PUPPY THROAT SLASHER JAILED FOR HORRIFIC ANIMAL CRUELTY
2001: A former police chief’s son, Gareth Robins, aged 24, has been sentenced to prison after slashing a puppy’s throat 15 times with a craft knife.Robins was detained last year after the five-month-old dog, named Ben, was brought to a veterinarian with severe neck injuries requiring 40 stitches.
He appeared before the court, where he was found guilty of two cruelty charges and received a two-month jail term from magistrates.
Despite protesting his innocence and appealing the conviction, Robins faced further allegations when his ex-wife Shelley, aged 25, provided the RSPCA with new evidence implicating him in the deaths of four additional pets.
Shelley revealed that during a 30-month period, three kittens and a Labrador-cross puppy had died under suspicious circumstances while in Robins’s care at their former home on Middleton Road, Chadderton, near Oldham.
Robins described the incidents as follows: one kitten reportedly died after trapping its paw in a back door, another fell from a wall resulting in a broken back, a third perished from a fungal infection, and a 10-week-old Labrador puppy was said to have fallen down stairs, also breaking its back.
Additionally, a hamster named Madge suffered burned fur when its cage was allegedly set alight by a candle.
Relatives described Robins as a "sick and cruel psychopath," recalling an incident where he stabbed Shelley in the back with a knife during their marriage.
Shelley left him three days after he attacked Ben, but was too frightened to report the other animal deaths at the time.
Robins reportedly took away the animal remains before Shelley could see them, and two of the bodies are believed to be buried in his father’s garden.
The attack on Ben resulted in his windpipe and jugular veins being exposed, causing severe blood loss, but he is currently recovering well and is now in a new home.

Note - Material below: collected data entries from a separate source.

(** * Turbine: the package descriptor [setup.py]

    The repository's source is a single script.  It reads [README.md],
    rewrites the relative markdown links of that text into absolute
    links to the GitHub repository, and hands the result, together with
    the fixed package metadata, to [setuptools.setup].

    The development below embeds that script: Python's [str.replace]
    and [str.join] on strings, the file system and the [setup] call as
    a state-and-exception monad, and the script itself as a computation
    in that monad.  The theorems that follow are about the embedded
    script. *)

From Stdlib Require Import Ascii.
From stdpp Require Import gmap strings list.

(** ** Python strings *)

(** A Python [str] is modelled by [string], a character outside ASCII by
    the bytes of its UTF-8 encoding.  The text the script looks for and
    inserts is ASCII, and no ASCII byte lies inside the encoding of
    another character, so replacing on these bytes is replacing on the
    characters. *)
Module PyStr.

(** [s.replace(old, new)] for a non-empty [old]: scan [s] from the
    left; where [old] starts, emit [new] and step over the whole
    occurrence (the [skip] counter holds how many of its characters
    are still to be stepped over), otherwise copy one character. *)
Fixpoint replace_scan (old new : string) (skip : nat) (s : string) : string :=
  match s with
  | EmptyString => EmptyString
  | String c s' =>
      match skip with
      | S k => replace_scan old new k s'
      | O =>
          if String.prefix old s
          then new +:+ replace_scan old new (String.length old - 1) s'
          else String c (replace_scan old new 0 s')
      end
  end.

(** [s.replace("", new)]: [new] goes before every character and after
    the last one. *)
Fixpoint replace_empty (new s : string) : string :=
  match s with
  | EmptyString => new
  | String c s' => new +:+ String c (replace_empty new s')
  end.

(** [s.replace(old, new)]. *)
Definition replace (s old new : string) : string :=
  match old with
  | EmptyString => replace_empty new s
  | String _ _ => replace_scan old new 0 s
  end.

(** [sep.join(parts)]. *)
Definition join (sep : string) (parts : list string) : string :=
  String.concat sep parts.

(** [sub in s], as a proposition: [sub] occurs somewhere in [s]. *)
Definition occurs_in (sub s : string) : Prop :=
  ∃ before after, s = before +:+ sub +:+ after.

(** [sub in s], as the test Python runs. *)
Fixpoint contains (sub s : string) : bool :=
  String.prefix sub s ||
  match s with
  | EmptyString => false
  | String _ s' => contains sub s'
  end.

(** [s.count(sub)] for a non-empty [sub]: the occurrences met by the
    same left-to-right scan, none overlapping another. *)
Fixpoint count_scan (sub : string) (skip : nat) (s : string) : nat :=
  match s with
  | EmptyString => 0
  | String c s' =>
      match skip with
      | S k => count_scan sub k s'
      | O =>
          if String.prefix sub s
          then S (count_scan sub (String.length sub - 1) s')
          else count_scan sub 0 s'
      end
  end.

(** [s.count(sub)]; the empty string is counted once at every position. *)
Definition count (s sub : string) : nat :=
  match sub with
  | EmptyString => S (String.length s)
  | String _ _ => count_scan sub 0 s
  end.

End PyStr.

(** ** The interpreter state and its monad *)

(** The values the script passes as keyword arguments: strings and lists
    of strings. *)
Inductive value : Type :=
  | VStr (s : string)
  | VList (xs : list string).

(** The exceptions the script can meet. *)
Inductive exn : Type :=
  | FileNotFoundError (filename : string).

Inductive outcome (A : Type) : Type :=
  | Returned (a : A)
  | Raised (e : exn).
Arguments Returned {A} a.
Arguments Raised {A} e.

(** What the script sees and changes.  [files] gives, for the name of
    each readable text file of the working directory, the text that
    [read()] returns for it; [found_packages] is what
    [setuptools.find_packages()] returns there.  [open_files] lists the
    files currently held open and [setup_calls] the keyword arguments of
    every [setuptools.setup] call made so far, latest first. *)
Record state : Type := State {
  files : gmap string string;
  found_packages : list string;
  open_files : list string;
  setup_calls : list (gmap string value)
}.

Definition M (A : Type) : Type := state → outcome A * state.

#[global] Instance M_ret : MRet M := λ A a σ, (Returned a, σ).

#[global] Instance M_bind : MBind M := λ A B f m σ,
  match m σ with
  | (Returned a, σ') => f a σ'
  | (Raised e, σ') => (Raised e, σ')
  end.

(** A file object opened for reading, positioned at the start. *)
Record file_object : Type := FileObject {
  fo_name : string;
  fo_text : string
}.

(** [open(file, "r")]: a missing file raises [FileNotFoundError]. *)
Definition open_r (file : string) : M file_object := λ σ,
  match files σ !! file with
  | Some text =>
      (Returned (FileObject file text),
       State (files σ) (found_packages σ) (file :: open_files σ) (setup_calls σ))
  | None => (Raised (FileNotFoundError file), σ)
  end.

(** [fh.read()] on a freshly opened file: the whole text. *)
Definition read (fh : file_object) : M string := mret (fo_text fh).

Fixpoint remove_first (x : string) (l : list string) : list string :=
  match l with
  | [] => []
  | y :: l' => if decide (x = y) then l' else y :: remove_first x l'
  end.

Definition close (fh : file_object) (σ : state) : state :=
  State (files σ) (found_packages σ)
        (remove_first (fo_name fh) (open_files σ)) (setup_calls σ).

(** Leaving a [with] block: the file is closed whether the body returned
    or raised, and the body's outcome is passed on. *)
Definition closing {A : Type} (fh : file_object) (body : M A) : M A := λ σ,
  let '(r, σ') := body σ in (r, close fh σ').

(** [with open(file, "r") as fh: body].  When [open] raises, the body is
    not run and there is nothing to close. *)
Definition with_open {A : Type} (file : string) (body : file_object → M A) : M A :=
  fh ← open_r file; closing fh (body fh).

At Manchester’s Minshull Street Crown Court, Judge Mukhtar Hussain QC upheld Robins’s appeal and sentenced him to two months in prison.
Robins, now residing in Prestwich on Heywood Road, was also handed a decade-long ban on keeping animals.
Following the sentencing, RSPCA Chief Superintendent Phil Wilson condemned the attack as “horrendous” and highlighted the seriousness of Robins’s punishment as a warning to others.
Robins’s father, Gordon, is a retired Chief Inspector of Greater Manchester Police, and his brother Mark was a former professional footballer for Manchester United.
RSPCA officials confirmed that the injuries inflicted on Ben were deliberately caused by Robins using a razor-sharp blade; initially, Robins lied to police about the dog’s location.
He claimed the dog had escaped from his house and suspected others might have harmed it, but evidence pointed to him as the culprit.